The resistance is growing. The Daily Caller (7/17/13) reports: “A new video charges the “war on coal” is hurting jobs in Alabama. ‘Liberal environmentalists, especially from the northeast [United States], have made the Alabama Public Service Commission ground zero in their fight to raise energy costs in the southeast,’ said Paul Reynolds, chairman of the Alabama Free Market Alliance in a video by Yellowhammer TV. President Barack Obama recently announced that he would direct the Environmental Protection Agency to cap carbon dioxide emissions from new and existing power plants, which critics argue will hurt the coal industry.”
It’s been 1,763 days and it’s still not approved. The Globe and Mail (7/17/13) reports: “Despite renewed rallying efforts from environmentalists intended to stir broad opposition to the Keystone XL pipeline and extensive media coverage of several serious spills involving Alberta oil sands crude, Americans still solidly back the controversial project to funnel Canadian crude to Texas refineries, according to a new poll…Public support is up slightly since January while opposition to TransCanada’s $5.3-billion pipeline from Alberta to sprawling refineries on the Gulf Coast remains stuck below one-quarter, at 24 per cent. While Republicans were more strongly in favour, the poll found a solid majority – 56 percent – of Democrats also backed Keystone XL, suggesting that even among his base, Mr. Obama faces no serious threat if he gives the project a green light. The president is expected to decide sometime later this year. Opponents had vowed to create a new groundswell of opposition over the summer, with funding from billionaire turned climate-change activist Tom Steyer. But so far, despite scattered and persistent demonstrations dogging the president and a single large – but below expectations – rally in Washington, there’s no evidence of a swing in public opinion away from broad backing of the project.”

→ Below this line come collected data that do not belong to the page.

Lemma bank_number_mode m : m ∈ modes -> bank_number m = Ok (bank m) /\ (bank m < 6)%nat.
Proof. unfold modes. intros H. repeat (apply elem_of_cons in H as [->|H]; [split; [done|cbn; lia]|]). set_solver. Qed.

Lemma bank_fiq m m' : m ∈ modes -> m' ∈ modes -> bank m = bank m' ->
  (m =? ARM_CPU_MODE_FIQ) = (m' =? ARM_CPU_MODE_FIQ).
Proof.
  unfold modes. intros H H'.
  repeat (apply elem_of_cons in H as [->|H];
    [repeat (apply elem_of_cons in H' as [->|H']; [done|]); set_solver|]). set_solver.
Qed.

Lemma elt_save_r8 a e b k :
  a <> regs -> sizes_ok e ->
  elt (save_r8 a e) b k = if decide (b = a) then if decide (k < 5)%nat then elt e regs (8 + k) else 0
                          else elt e b k.
Proof.
  intros Ha Hs. unfold elt, save_r8. cbn [arrs seta]. case_decide; [|done].
  case_decide as Hk; [|rewrite lookup_take_ge by lia; done].
  by rewrite lookup_take_lt, lookup_drop by lia.
Qed.

Lemma splice_lookup {A} (src l : list A) o i :
  splice l o src !! i =
  if decide (o <= i < o + length src)%nat then
    if decide (i < length l)%nat then src !! (i - o)%nat else None
  else l !! i.
Proof.
  revert l o. induction src as [|x src IH]; intros l o; cbn [splice length].
  { by rewrite decide_False by lia. }
  rewrite IH, length_insert. destruct (decide (i = o)) as [->|Hne].
  - rewrite decide_False, decide_True, Nat.sub_diag by lia. cbn.
    case_decide; [by rewrite list_lookup_insert_eq|]. apply lookup_ge_None_2. rewrite length_insert. lia.
  - destruct (decide (S o <= i < S o + length src)%nat).
    + replace (i - o)%nat with (S (i - S o)) by lia. repeat case_decide; done || lia.
    + rewrite list_lookup_insert_ne by done. case_decide; done || lia.
Qed.

Lemma elt_load_r8 a e b k :
  a <> regs -> sizes_ok e -> array_size a = 5%nat ->
  elt (load_r8 a e) b k =
    if decide (b = regs) then if decide (8 <= k < 13)%nat then elt e a (k - 8) else elt e regs k
    else elt e b k.
Proof.
  intros Ha Hs H5. unfold elt, load_r8. cbn [arrs seta]. case_decide; [|done].
  rewrite splice_lookup, (Hs a), (Hs regs), H5. change (8 + 5)%nat with 13%nat.
  case_decide; [|done]. by rewrite decide_True by (cbn; lia).
Qed.

Lemma sizes_save_r8 a e : array_size a = 5%nat -> sizes_ok e -> sizes_ok (save_r8 a e).
Proof.
  intros H5 Hs. apply sizes_seta; [done|]. rewrite length_take, length_drop, (Hs regs), H5. done.
Qed.

Lemma sizes_load_r8 a e : sizes_ok e -> sizes_ok (load_r8 a e).
Proof. intros Hs. apply sizes_seta; [done|]. by rewrite length_splice. Qed.

(** The exchange of r8-r12 between two modes. *)
Definition exchange_r8 (old_mode mode : Z) (e : CPUARMState) : CPUARMState :=
  if old_mode =? ARM_CPU_MODE_FIQ then load_r8 usr_regs (save_r8 fiq_regs e)
  else if mode =? ARM_CPU_MODE_FIQ then load_r8 fiq_regs (save_r8 usr_regs e)
  else e.

Lemma exchange_r8_ok old_mode mode e :
  sizes_ok e ->
  let e' := exchange_r8 old_mode mode e in
  sizes_ok e' /\ fld e' = fld e /\
  (forall a k, a <> regs -> a <> usr_regs -> a <> fiq_regs -> elt e' a k = elt e a k) /\
  (forall k, ~ (8 <= k < 13)%nat -> elt e' regs k = elt e regs k) /\
  (forall k, (8 <= k < 13)%nat ->
     if old_mode =? ARM_CPU_MODE_FIQ
     then elt e' regs k = elt e usr_regs (k - 8) /\ elt e' fiq_regs (k - 8) = elt e regs k
     else if mode =? ARM_CPU_MODE_FIQ
     then elt e' regs k = elt e fiq_regs (k - 8) /\ elt e' usr_regs (k - 8) = elt e regs k
     else elt e' regs k = elt e regs k /\ elt e' usr_regs (k - 8) = elt e usr_regs (k - 8) /\
          elt e' fiq_regs (k - 8) = elt e fiq_regs (k - 8)).
Proof.
  intros Hs. unfold exchange_r8. cbn zeta.
  pose proof (sizes_save_r8 fiq_regs e eq_refl Hs). pose proof (sizes_save_r8 usr_regs e eq_refl Hs).
  destruct (old_mode =? ARM_CPU_MODE_FIQ); [|destruct (mode =? ARM_CPU_MODE_FIQ); [|by split_and!]].
  all: split_and!; [by apply sizes_load_r8|done|intros a k H1 H2 H3|intros k Hk|intros k Hk].
  all: repeat first [rewrite elt_load_r8 by done | rewrite elt_save_r8 by done
                    | rewrite decide_True by (done || lia) | rewrite decide_False by (done || lia)].
  all: try (split; [done|]); done || (f_equal; lia).
Qed.

(** Nothing but [cur_mode] and the register arrays matters. *)
Lemma cur_mode_setf c e : cur_mode (setf uncached_cpsr c e) = Z.land c CPSR_M.
Proof. done. Qed.

Definition same_arch (e e' : CPUARMState) : Prop :=
  forall m, m ∈ modes ->
    (forall r, (r < 16)%nat -> arch_reg e' m r = arch_reg e m r) /\ arch_spsr e' m = arch_spsr e m.

(** The arrays that a change of mode may touch. *)
Definition banked_arrays : list cpu_array :=
  [regs; banked_spsr; banked_r13; banked_r14; usr_regs; fiq_regs].

(** The second half of [switch_mode]: r13, r14 and the saved status. *)
Definition exchange_banks (i j : nat) (e : CPUARMState) : CPUARMState :=
  let e := sete banked_r13 i (elt e regs 13) e in
  let e := sete banked_r14 i (elt e regs 14) e in
  let e := sete banked_spsr i (fld e spsr) e in
  let e := sete regs 13 (elt e banked_r13 j) e in
  let e := sete regs 14 (elt e banked_r14 j) e in
  setf spsr (elt e banked_spsr j) e.

Lemma exchange_banks_ok i j e :
  sizes_ok e -> (i < 6)%nat -> (j < 6)%nat -> i <> j ->
  let e' := exchange_banks i j e in
  sizes_ok e' /\ (forall f, f <> spsr -> fld e' f = fld e f) /\
  fld e' spsr = elt e banked_spsr j /\ elt e' regs 13 = elt e banked_r13 j /\
  elt e' regs 14 = elt e banked_r14 j /\
  (forall r, r <> 13%nat -> r <> 14%nat -> elt e' regs r = elt e regs r) /\
  elt e' banked_r13 i = elt e regs 13 /\ elt e' banked_r14 i = elt e regs 14 /\
  elt e' banked_spsr i = fld e spsr /\
  (forall k, k <> i -> elt e' banked_r13 k = elt e banked_r13 k /\
     elt e' banked_r14 k = elt e banked_r14 k /\ elt e' banked_spsr k = elt e banked_spsr k) /\
  (forall a, a ∉ [regs; banked_r13; banked_r14; banked_spsr] -> arrs e' a = arrs e a).
Proof.
  intros Hs Hi Hj Hij. unfold exchange_banks. cbn zeta.
  split; [auto 8 with cpu|]. split.
  { intros f Hf. cbn. by rewrite decide_False. }
  split.
  { cbn [fld setf]. rewrite decide_True by done. by rewrite !elt_sete_ne by congruence. }
  split; [|split; [|split; [|split; [|split; [|split; [|split]]]]]].
  all: try intros r H1; try intros H2; try split_and!; rewrite ?elt_setf.
  all: repeat first [rewrite elt_sete_ne by congruence
                    | rewrite elt_sete_same by (auto 8 with cpu || (cbn; lia))]; try done.
  rewrite arrs_setf, !arrs_sete_ne by set_solver. done.
Qed.

Lemma switch_mode_split mode e :
  cur_mode e ∈ modes -> mode ∈ modes -> mode <> cur_mode e ->
  switch_mode mode e =
    Ok (exchange_banks (bank (cur_mode e)) (bank mode) (exchange_r8 (cur_mode e) mode e)).
Proof.
  intros Hc Hm Hne. unfold switch_mode. destruct (Z.eqb_spec mode (cur_mode e)); [done|].
  fold (exchange_r8 (cur_mode e) mode e).
  destruct (bank_number_mode _ Hc) as [-> _]. destruct (bank_number_mode _ Hm) as [-> _]. done.
Qed.

(** User and system mode share a bank: everything is exchanged with itself. *)
Lemma exchange_banks_self i e :
  sizes_ok e -> (i < 6)%nat ->
  let e' := exchange_banks i i e in
  sizes_ok e' /\ (forall f, fld e' f = fld e f) /\ (forall r, elt e' regs r = elt e regs r) /\
  (forall k, k <> i -> elt e' banked_r13 k = elt e banked_r13 k /\
     elt e' banked_r14 k = elt e banked_r14 k /\ elt e' banked_spsr k = elt e banked_spsr k) /\
  (forall a, a ∉ [regs; banked_r13; banked_r14; banked_spsr] -> arrs e' a = arrs e a).
Proof.
  intros Hs Hi. unfold exchange_banks. cbn zeta. split; [auto 8 with cpu|]. split.
  { intros f. destruct (decide (f = spsr)) as [->|Hf]; [|cbn; by rewrite decide_False].
    cbn [fld setf]. rewrite decide_True by done.
    repeat first [rewrite elt_sete_ne by congruence | rewrite elt_sete_same by (auto 8 with cpu || (cbn; lia))].
    done. }
  split; [|split].
  - intros r. rewrite elt_setf.
    destruct (decide (r = 13%nat)) as [->|H13]; [|destruct (decide (r = 14%nat)) as [->|H14]];
      repeat first [rewrite elt_sete_ne by congruence
                   | rewrite elt_sete_same by (auto 8 with cpu || (cbn; lia))]; done.
  - intros k Hk. rewrite !elt_setf.
    split_and!; repeat first [rewrite elt_sete_ne by congruence]; done.
  - intros a Ha. rewrite arrs_setf, !arrs_sete_ne by set_solver. done.
Qed.

Lemma usr_sys m m' :
  m ∈ modes -> m' ∈ modes -> bank m = bank m' ->
  m = m' \/ (bank m = 0%nat /\ (m =? ARM_CPU_MODE_FIQ) = false /\ (m' =? ARM_CPU_MODE_FIQ) = false).
Proof.
  unfold modes. intros H H'.
  repeat (apply elem_of_cons in H as [->|H];
    [repeat (apply elem_of_cons in H' as [->|H']; [cbn; tauto || lia|]); set_solver|]). set_solver.
Qed.

Lemma exchange_r8_arrs old_mode mode e a :
  a <> regs -> a <> usr_regs -> a <> fiq_regs -> arrs (exchange_r8 old_mode mode e) a = arrs e a.
Proof.
  intros H1 H2 H3. unfold exchange_r8, load_r8, save_r8.
  repeat case_match; try done; cbn; by rewrite !decide_False.
Qed.

(** One register across the exchange of two different banks. *)
Lemma switch_reg m r mode c e e1 e2 :
  cur_mode e ∈ modes -> mode ∈ modes -> m ∈ modes -> mode <> cur_mode e -> (r < 16)%nat ->
  bank mode <> bank (cur_mode e) -> Z.land c CPSR_M = mode ->
  (forall a k, a <> regs -> a <> usr_regs -> a <> fiq_regs -> elt e1 a k = elt e a k) ->
  (forall k, ~ (8 <= k < 13)%nat -> elt e1 regs k = elt e regs k) ->
  (forall k, (8 <= k < 13)%nat ->
     if cur_mode e =? ARM_CPU_MODE_FIQ
     then elt e1 regs k = elt e usr_regs (k - 8) /\ elt e1 fiq_regs (k - 8) = elt e regs k
     else if mode =? ARM_CPU_MODE_FIQ
     then elt e1 regs k = elt e fiq_regs (k - 8) /\ elt e1 usr_regs (k - 8) = elt e regs k
     else elt e1 regs k = elt e regs k /\ elt e1 usr_regs (k - 8) = elt e usr_regs (k - 8) /\
          elt e1 fiq_regs (k - 8) = elt e fiq_regs (k - 8)) ->
  elt e2 regs 13 = elt e1 banked_r13 (bank mode) -> elt e2 regs 14 = elt e1 banked_r14 (bank mode) ->
  (forall r, r <> 13%nat -> r <> 14%nat -> elt e2 regs r = elt e1 regs r) ->
  elt e2 banked_r13 (bank (cur_mode e)) = elt e1 regs 13 ->
  elt e2 banked_r14 (bank (cur_mode e)) = elt e1 regs 14 ->
  (forall k, k <> bank (cur_mode e) -> elt e2 banked_r13 k = elt e1 banked_r13 k /\
     elt e2 banked_r14 k = elt e1 banked_r14 k /\ elt e2 banked_spsr k = elt e1 banked_spsr k) ->
  (forall a, a ∉ [regs; banked_r13; banked_r14; banked_spsr] -> arrs e2 a = arrs e1 a) ->
  arch_reg (setf uncached_cpsr c e2) m r = arch_reg e m r.
Proof.
  intros Hc Hm Hm' Hne Hr Hb Hcm Ha1 Hr1 Hx1 H13 H14 Hr2 Hb13 Hb14 Hk2 Ha2.
  unfold arch_reg. rewrite cur_mode_setf, Hcm, !elt_setf.
  assert (Hu : elt e2 usr_regs = elt e1 usr_regs) by (unfold elt; rewrite Ha2; set_solver).
  assert (Hf : elt e2 fiq_regs = elt e1 fiq_regs) by (unfold elt; rewrite Ha2; set_solver).
  destruct ((8 <=? r)%nat && (r <=? 12)%nat) eqn:Hr8.
  { apply andb_true_iff in Hr8 as [H1%Nat.leb_le H2%Nat.leb_le].
    specialize (Hx1 r ltac:(lia)). rewrite Hu, Hf, Hr2 by lia.
    assert (bank m = bank m) by done.
    destruct (Z.eqb_spec (cur_mode e) ARM_CPU_MODE_FIQ), (Z.eqb_spec mode ARM_CPU_MODE_FIQ),
      (Z.eqb_spec m ARM_CPU_MODE_FIQ); try congruence; naive_solver. }
  assert (Hbank : forall a rr, a <> regs -> a <> usr_regs -> a <> fiq_regs -> (rr = 13 \/ rr = 14)%nat ->
    elt e2 regs rr = elt e1 a (bank mode) -> elt e2 a (bank (cur_mode e)) = elt e1 regs rr ->
    (forall k, k <> bank (cur_mode e) -> elt e2 a k = elt e1 a k) ->
    (if (bank m =? bank mode)%nat then elt e2 regs rr else elt e2 a (bank m)) =
    (if (bank m =? bank (cur_mode e))%nat then elt e regs rr else elt e a (bank m))).
  { intros a rr A1 A2 A3 Hrr E1 E2 E3. rewrite E1, Ha1 by done.
    destruct (Nat.eqb_spec (bank m) (bank mode)) as [->|Hm1].
    - by destruct (Nat.eqb_spec (bank mode) (bank (cur_mode e))).
    - destruct (Nat.eqb_spec (bank m) (bank (cur_mode e))) as [->|Hm2];
        [rewrite E2; apply Hr1; lia|]. rewrite E3, Ha1; done. }
  destruct (Nat.eqb_spec r 13) as [->|]; [|destruct (Nat.eqb_spec r 14) as [->|]].
  - apply Hbank; try done; [by left|]. intros k Hk. by apply Hk2.
  - apply Hbank; try done; [by right|]. intros k Hk. by apply Hk2.
  - rewrite Hr2 by done. apply Hr1. intros [H1 H2]. apply andb_false_iff in Hr8.
    rewrite !Nat.leb_gt in Hr8. lia.
Qed.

Even former Sierra Club head lawyer, David Bookbinder, admits that Obama’s CO2 power plant regs won’t “leave an exceptional environmental legacy.” We can’t figure out why Bookbinder thinks this has anything do with the environment. Is he really that naive?Politico (7/16/13) reports: “One of the centerpieces of Barack Obama’s recently announced Climate Action Plan is setting carbon-dioxide emission standards for existing power plants, a move the president said would ‘put an end to the limitless dumping of carbon pollution.’ Obama’s political opponents, meanwhile, have labeled the move the opening salvo of a ‘war on coal’ that threatens to destroy jobs and cripple the U.S. economy. But some important facts are getting lost amid the predictable posturing. In fact, such standards would be neither the end of the world nor leave an exceptional environmental legacy.”